Her grandfather had sworn to love Granny, or so she'd said, but in reality he'd found he couldn't live with her special talents. He certainly hadn't loved her enough to dismiss the rumors of her witchcraft or the uncanny moments when she claimed to know something she should not have known. One day, when their only child—Matilda's father—was eight years old, Granny's husband had climbed on his old horse and ridden away. He'd never returned.

Some, of course, had whispered that the old witch had done away with her husband, or turned him into a toad. Those nasty rumors had followed Granny all her life.

Matilda's father had left home years later, certain he could not build a normal life in this place where he was known as the witch's son. He'd become a doctor, married a woman he loved very much... and a few years later that horrible war had taken his life. Matilda had watched her mother grieve until she'd died of a broken heart.

Yes, an un-love potion made much more sense. If only Matilda had had such a medicine to give her mother....

She knew most of Granny's books well, but there were some that were so old and dusty they looked as if they hadn't been touched in a hundred years. Matilda pulled a chair to the shelf where those books were stored, stepped up and onto that chair, and stood on her tiptoes to reach the top shelf. She carefully grabbed the largest book by the cracked spine and drew it from its place. Dust tickled her nose and made her sneeze viciously. The chair she stood upon rocked slightly, teetering on one slightly short leg. When that episode had passed, she stepped down, moved her chair to the nearest table, and sat with the book before her. Very carefully, she opened the book and leafed through the brittle, yellow pages.
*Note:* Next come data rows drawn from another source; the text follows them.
(* ===== verification/Naming.v ===== *)
(** * Schema tables (the [naming] module imported by attrakdiff.py)

    [attrakdiff.py] imports [categories], [order_short], [order_long],
    [pairs] and the label tables ([i18n_dim], [titles], [QPQH], ...)
    from a module [naming] that is not part of the sources:
    it is static configuration.  It is modelled here from the spec as an
    interface: the class [Schema] holds the tables every operation
    reads, and the operations and theorems of the other files are stated
    for an arbitrary [Schema] (under the well-formedness hypotheses of
    LoadCSV.v where they need them).  [attrakdiff_schema] is one concrete
    instance, the standard 28-pair AttrakDiff vocabulary with its
    10-pair abridged variant, used by the witnesses.  Only the keys of
    the dictionary [pairs] (in insertion order) and the languages
    [locales] the label tables are indexed by are modelled: the labels
    themselves feed the renderer only, but looking one up with an
    unknown language raises a KeyError. *)

From S2P Require Import Prelude.
From Stdlib Require Import String List.
Import ListNotations.
Local Open Scope string_scope.

Class Schema : Type := {
  (** raw column names of the short (abridged) export, in file order;
      a reversed word pair carries a trailing "*" *)
  order_short : list string;
  (** raw column names of the long export, in file order *)
  order_long : list string;
  (** keys of the ordered dictionary [pairs]: the canonical order *)
  pairs : list string;
  (** the category names, in plotting order *)
  categories : list string;
  (** the languages of the label tables ([pairs[col]], [i18n_dim],
      [titles], [plt_mean], ...), by which they are indexed *)
  locales : list string
}.

(** The AttrakDiff vocabulary: pragmatic quality (QP), hedonic quality
    identity (QHI) and stimulation (QHS), attractiveness (ATT). *)
Definition attrakdiff_pairs : list string :=
  ["QP1"; "QP2"; "QP3"; "QP4"; "QP5"; "QP6"; "QP7";
   "QHI1"; "QHI2"; "QHI3"; "QHI4"; "QHI5"; "QHI6"; "QHI7";
   "QHS1"; "QHS2"; "QHS3"; "QHS4"; "QHS5"; "QHS6"; "QHS7";
   "ATT1"; "ATT2"; "ATT3"; "ATT4"; "ATT5"; "ATT6"; "ATT7"].

Definition attrakdiff_long : list string :=
  ["QP1*"; "QHI1"; "ATT1*"; "QHS1"; "QP2"; "QHI2*"; "ATT2"; "QP3*";
   "ATT3"; "QHS2*"; "QP4"; "QHI3*"; "QHS3"; "ATT4*"; "QP5*"; "QHI4";
   "QHS4*"; "ATT5"; "QP6"; "QHS5"; "QHI5*"; "QP7*"; "QHI6"; "ATT6*";
   "QHS6"; "QHI7*"; "ATT7"; "QHS7*"].

Definition attrakdiff_short : list string :=
  ["QP2"; "ATT2"; "QP3*"; "QHI3*"; "QP5*"; "QHI4"; "QHS2*"; "ATT5";
   "QP6"; "QHS5"].

#[export] Instance attrakdiff_schema : Schema := {|
  order_short := attrakdiff_short;
  order_long := attrakdiff_long;
  pairs := attrakdiff_pairs;
  categories := ["QP"; "QHI"; "QHS"; "ATT"];
  locales := ["en"; "fr"; "de"]
|}.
Some of these recipes called for ingredients she'd never heard of, and some she knew she could not obtain, such as ground silver and crushed pearls, ash of oleander leaf and burned nasturtium. Fascinated, she almost forgot what she was looking for as she perused the cures. In this old book there were potions for barren women, cures for diseases she'd never heard of, elixirs for eternal youth.

And, more than halfway through the book, she came upon a precious lotion for "a man impotent in the ways of love."

As she turned the page, she saw a piece of newer paper, stark white against the old yellowed pages, folded and stuck into the crease. Matilda, in Granny's hand, was written on the outside of the note.